A: The most recent analysis we conducted was to find out why combat causalities die at medical treatment facilities (MTF). We used the data from the Office of Armed Forces and the direct leader of JTTR. We code casualties as potentially survivable or not based on the severity of the injuries. After looking at all the deaths over the course of the wars, both Operation Iraqi Freedom and Operation Enduring Freedom, we found that 50 percent were potentially survivable, meaning in the optimal circumstance they had immediate care, a short evacuation and survived appropriate surgical care. One of the biggest issues for battlefield causality is non-compressible hemorrhaging. We looked at the data in the registry and found that injured Soldiers we could potentially save were dying from hemorrhaging because they perhaps had bled too much by the time they reached the hospital. Now that we have this data, we can begin to implement some changes so medics have the appropriate hemostatic devices to potentially change an injured Soldier’s outcome.
Q: Is the data helping to improve treatment for TBI or PTSD?
A: We haven’t found an effective way to gather mTBI data. The registry doesn’t have visibility in its current state to capture all of that mTBI information. I think what we’ll see in the future is a number of subspecialty subsidiary modules on the JTTR that will enable us to capture this data.

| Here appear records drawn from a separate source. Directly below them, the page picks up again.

(** ** Ranges of an addressable content [Z -> Z] *)

(** The [n] bytes at [off] of a content. *)
Definition bytes_at (f : Z -> Z) (off n : Z) : list Z := f <$> seqZ off n.
(** The content after storing [b] at [off]. *)
Definition patch (f : Z -> Z) (off : Z) (b : list Z) (i : Z) : Z :=
  if (off <=? i) && (i <? off + zlen b) then bget b (i - off) else f i.

Lemma zlen_bytes_at f off n : 0 <= n -> zlen (bytes_at f off n) = n.
Proof. intros. unfold zlen, bytes_at. rewrite length_fmap, length_seqZ. lia. Qed.
Lemma bget_bytes_at f off n i : 0 <= i < n -> bget (bytes_at f off n) i = f (off + i).
Proof.
  intros. unfold bget, bytes_at. rewrite nth_lookup, list_lookup_fmap, lookup_seqZ_lt by lia.
  simpl. f_equal; lia.
Qed.
Lemma bytes_at_0 f off : bytes_at f off 0 = [].
Proof. done. Qed.
Lemma bytes_at_eq f off n b :
  zlen b = n -> (forall i, 0 <= i < n -> f (off + i) = bget b i) -> bytes_at f off n = b.
Proof.
  intros Hl H. pose proof (zlen_nonneg b). apply buf_ext; rewrite zlen_bytes_at by lia; [done|].
  intros i Hi. rewrite bget_bytes_at by lia. apply H; lia.
Qed.
Lemma bytes_at_ext f g off n :
  (forall i, off <= i < off + n -> f i = g i) -> bytes_at f off n = bytes_at g off n.
Proof.
  intros H. unfold bytes_at. apply list_fmap_ext. intros i x Hx%lookup_seqZ. apply H. lia.
Qed.
Lemma bytes_at_app f off n m :
  0 <= n -> 0 <= m -> bytes_at f off (n + m) = bytes_at f off n ++ bytes_at f (off + n) m.
Proof. intros. unfold bytes_at. by rewrite seqZ_app, fmap_app by lia. Qed.
Lemma bytes_at_const c off n : bytes_at (fun _ => c) off n = zrep n c.
Proof.
  unfold bytes_at, zrep. apply list_eq. intros i. rewrite list_lookup_fmap.
  destruct (decide (i < Z.to_nat n)%nat).
  - rewrite lookup_seqZ_lt, lookup_replicate_2 by lia. done.
  - rewrite lookup_seqZ_ge, lookup_replicate_None_2 || (rewrite lookup_seqZ_ge by lia; symmetry; apply lookup_replicate_None; lia); done.
Qed.
Lemma Forall_bytes_at (P : Z -> Prop) f off n :
  (forall i, off <= i < off + n -> P (f i)) -> Forall P (bytes_at f off n).
Proof.
  intros H. unfold bytes_at. apply Forall_fmap, Forall_forall. intros x Hx%elem_of_seqZ. apply H. lia.
Qed.

Lemma patch_in f off b i : off <= i < off + zlen b -> patch f off b i = bget b (i - off).
Proof. intros. unfold patch. btests. Qed.
Lemma patch_out f off b i : ~ (off <= i < off + zlen b) -> patch f off b i = f i.
Proof. intros. unfold patch. btests. Qed.
Lemma patch_nil f off i : patch f off [] i = f i.
Proof. apply patch_out. unfold zlen; simpl; lia. Qed.
Lemma patch_app f off b c i :
  patch (patch f off b) (off + zlen b) c i = patch f off (b ++ c) i.
Proof.
  unfold patch. rewrite zlen_app. pose proof (zlen_nonneg b). pose proof (zlen_nonneg c).
  btests; rewrite ?bget_app_l, ?bget_app_r by lia; f_equal; lia.
Qed.
Lemma patch_ext f g off b i : (~ (off <= i < off + zlen b) -> f i = g i) -> patch f off b i = patch g off b i.
Proof. intros H. unfold patch. btests; apply H; lia. Qed.
Lemma patch_shift f c off b i : patch f (c + off) b (c + i) = patch (fun x => f (c + x)) off b i.
Proof. unfold patch. btests; f_equal; lia. Qed.
Lemma bytes_at_patch f off b : bytes_at (patch f off b) off (zlen b) = b.
Proof.
  apply bytes_at_eq; [done|]. intros i Hi. rewrite patch_in by lia. f_equal; lia.
Qed.
Lemma bytes_at_patch_out f off b o n :
  o + n <= off \/ off + zlen b <= o -> bytes_at (patch f off b) o n = bytes_at f o n.
Proof. intros. apply bytes_at_ext. intros i Hi. apply patch_out. lia. Qed.
Create Rewrite HintDb patch.
#[export] Hint Rewrite patch_nil @patch_app : patch.

(** Words and buffers are opened by their lemmas, not by [simpl]. *)
#[global] Arguments put16 : simpl never.
#[global] Arguments put32 : simpl never.
#[global] Arguments put64 : simpl never.
#[global] Arguments put16be : simpl never.
#[global] Arguments put32be : simpl never.
#[global] Arguments put64be : simpl never.
#[global] Arguments le16 : simpl never.
#[global] Arguments le32 : simpl never.
#[global] Arguments le64 : simpl never.
#[global] Arguments be16 : simpl never.
#[global] Arguments be32 : simpl never.
#[global] Arguments be64 : simpl never.
#[global] Arguments u8 : simpl never.
#[global] Arguments u16 : simpl never.
#[global] Arguments u32 : simpl never.
#[global] Arguments u64 : simpl never.
#[global] Arguments patch : simpl never.
#[global] Arguments bytes_at : simpl never.
#[global] Arguments splice : simpl never.
#[global] Arguments sub : simpl never.
#[global] Arguments bget : simpl never.
#[global] Arguments zrep : simpl never.
#[global] Arguments UINT32_MAX : simpl never.
#[global] Arguments UINT64_MAX : simpl never.
#[global] Arguments LONG_MAX : simpl never.

(** Lengths of encoded words. *)
Lemma zlen_put16 v : zlen (put16 v) = 2. Proof. done. Qed.
Lemma zlen_put32 v : zlen (put32 v) = 4. Proof. done. Qed.
Lemma zlen_put64 v : zlen (put64 v) = 8. Proof. done. Qed.
Lemma zlen_put16be v : zlen (put16be v) = 2. Proof. done. Qed.
Lemma zlen_put32be v : zlen (put32be v) = 4. Proof. done. Qed.
Lemma zlen_put64be v : zlen (put64be v) = 8. Proof. done. Qed.
#[export] Hint Rewrite zlen_put16 zlen_put32 zlen_put64 zlen_put16be zlen_put32be zlen_put64be : zlen.

(** ** Fields of a buffer under construction

    A C function that fills a header writes fields one by one into a zeroed
    buffer: a chain of [splice]s.  [buf_len n] proves that such a chain has
    length [n]; [buf_field n] reads a field back through it. *)
Lemma splice_bytes b off src : Forall is_byte b -> Forall is_byte src -> Forall is_byte (splice b off src).
Proof. intros. unfold splice. repeat apply Forall_app_2; auto using Forall_take, Forall_drop. Qed.
Lemma zrep0_bytes n : Forall is_byte (zrep n 0).
Proof. apply Forall_replicate. unfold is_byte; lia. Qed.
Lemma zlen_splice_n {A} (b src : list A) off n :
  zlen b = n -> 0 <= off -> off + zlen src <= n -> zlen (splice b off src) = n.
Proof. intros <- ??. by apply zlen_splice. Qed.

Section fields.
  Context (h src : list Z) (off p : Z).
  Context (Hoff : 0 <= off) (Hlen : off + zlen src <= zlen h) (Hp : 0 <= p).

Lemma sub_splice_out n :
    0 <= n -> p + n <= zlen h -> p + n <= off \/ off + zlen src <= p -> sub (splice h off src) p n = sub h p n.
  Proof using Hoff Hlen Hp.
    intros. apply buf_ext; rewrite !zlen_sub by (rewrite ?zlen_splice; lia); [done|].
    intros i Hi. rewrite !bget_sub by lia. apply bget_splice_out; lia.
  Qed.
Lemma bget_splice_skip : p < off \/ off + zlen src <= p -> bget (splice h off src) p = bget h p.
  Proof using Hoff Hlen Hp. intros. apply bget_splice_out; lia. Qed.
Lemma le32_splice_out : p + 4 <= off \/ off + zlen src <= p -> le32 (splice h off src) p = le32 h p.
  Proof using Hoff Hlen Hp. intros. apply le32_ext. intros i Hi. apply bget_splice_out; lia. Qed.
Lemma le64_splice_out : p + 8 <= off \/ off + zlen src <= p -> le64 (splice h off src) p = le64 h p.
  Proof using Hoff Hlen Hp. intros. apply le64_ext. intros i Hi. apply bget_splice_out; lia. Qed.
Lemma be16_splice_out : p + 2 <= off \/ off + zlen src <= p -> be16 (splice h off src) p = be16 h p.
  Proof using Hoff Hlen Hp. intros. unfold be16. by rewrite !bget_splice_out by lia. Qed.
Lemma le16_splice_out : p + 2 <= off \/ off + zlen src <= p -> le16 (splice h off src) p = le16 h p.
  Proof using Hoff Hlen Hp. intros. unfold le16. by rewrite !bget_splice_out by lia. Qed.
Lemma be32_splice_out : p + 4 <= off \/ off + zlen src <= p -> be32 (splice h off src) p = be32 h p.
  Proof using Hoff Hlen Hp. intros. apply be32_ext. intros i Hi. apply bget_splice_out; lia. Qed.
Lemma be64_splice_out : p + 8 <= off \/ off + zlen src <= p -> be64 (splice h off src) p = be64 h p.
  Proof using Hoff Hlen Hp. intros. apply be64_ext. intros i Hi. apply bget_splice_out; lia. Qed.
End fields.

Lemma sub_splice_in (h : list Z) off src n :
  0 <= off -> n = zlen src -> off + zlen src <= zlen h -> sub (splice h off src) off n = src.
Proof.
  intros ? -> ?. pose proof (zlen_nonneg src).
  apply buf_ext; rewrite zlen_sub by (rewrite ?zlen_splice; lia); [done|].
  intros i Hi. rewrite bget_sub, bget_splice_in by lia. f_equal; lia.
Qed.
Lemma bget_splice_hit h off v : 0 <= off -> off + 1 <= zlen h -> bget (splice h off [v]) off = v.
Proof.
  intros. rewrite bget_splice_in by (change (zlen [v]) with 1; lia). by rewrite Z.sub_diag.
Qed.
Section field_in.
  Context (h : list Z) (off v : Z) (Hoff : 0 <= off).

Q: Where do you see data collection going in the future?
A: We’ve transitioned to the degree we can to gather data electronically so our trauma nurse coordinators (TNCs) downrange can enter data that goes into the registry. If there are any gaps, they can look to the electronic health record on the registry or speak to other nurses and physicians. Right now, the registry is not web-based; everything we do on the registry is currently stored and forwarded to the composite registry in San Antonio. Having a web-based system is on the very near horizon. We’ve also been discussing how we can augment the capability so we can look at clinical photos to enhance the continuum of clinical care. We hope to get this started shortly, too.
Q: What other types of technology takeaways did you have when you left OCONUS?
A: I’m on the Technical Combat Casualty Care Committee and I can tell you from my experience that our pre-hospital data is woefully inadequate. We only get about 10 to 20 percent of our data from medics. I’m not sure a real-time handheld is the solution. They are working under very difficult conditions and getting data is not first and foremost on their mind, and rightfully so. But if those of us in the research and development community don’t know what the medic is up against and what procedures they are performing on the battlefield, then how we can affect change? In order to make a big impact on combat casualty care, we need to work aggressively in providing medics with a hand-held tablet that is practical and offers a high degree of reliability. Voice recognition seems very practical. Alternatively, we’ve successfully piloted a new process: upon returning from a mission, medics shower and eat before they document data. This downtime gives them the opportunity to decompress after the mission so when they do sit down to document the data, they are calm and collected.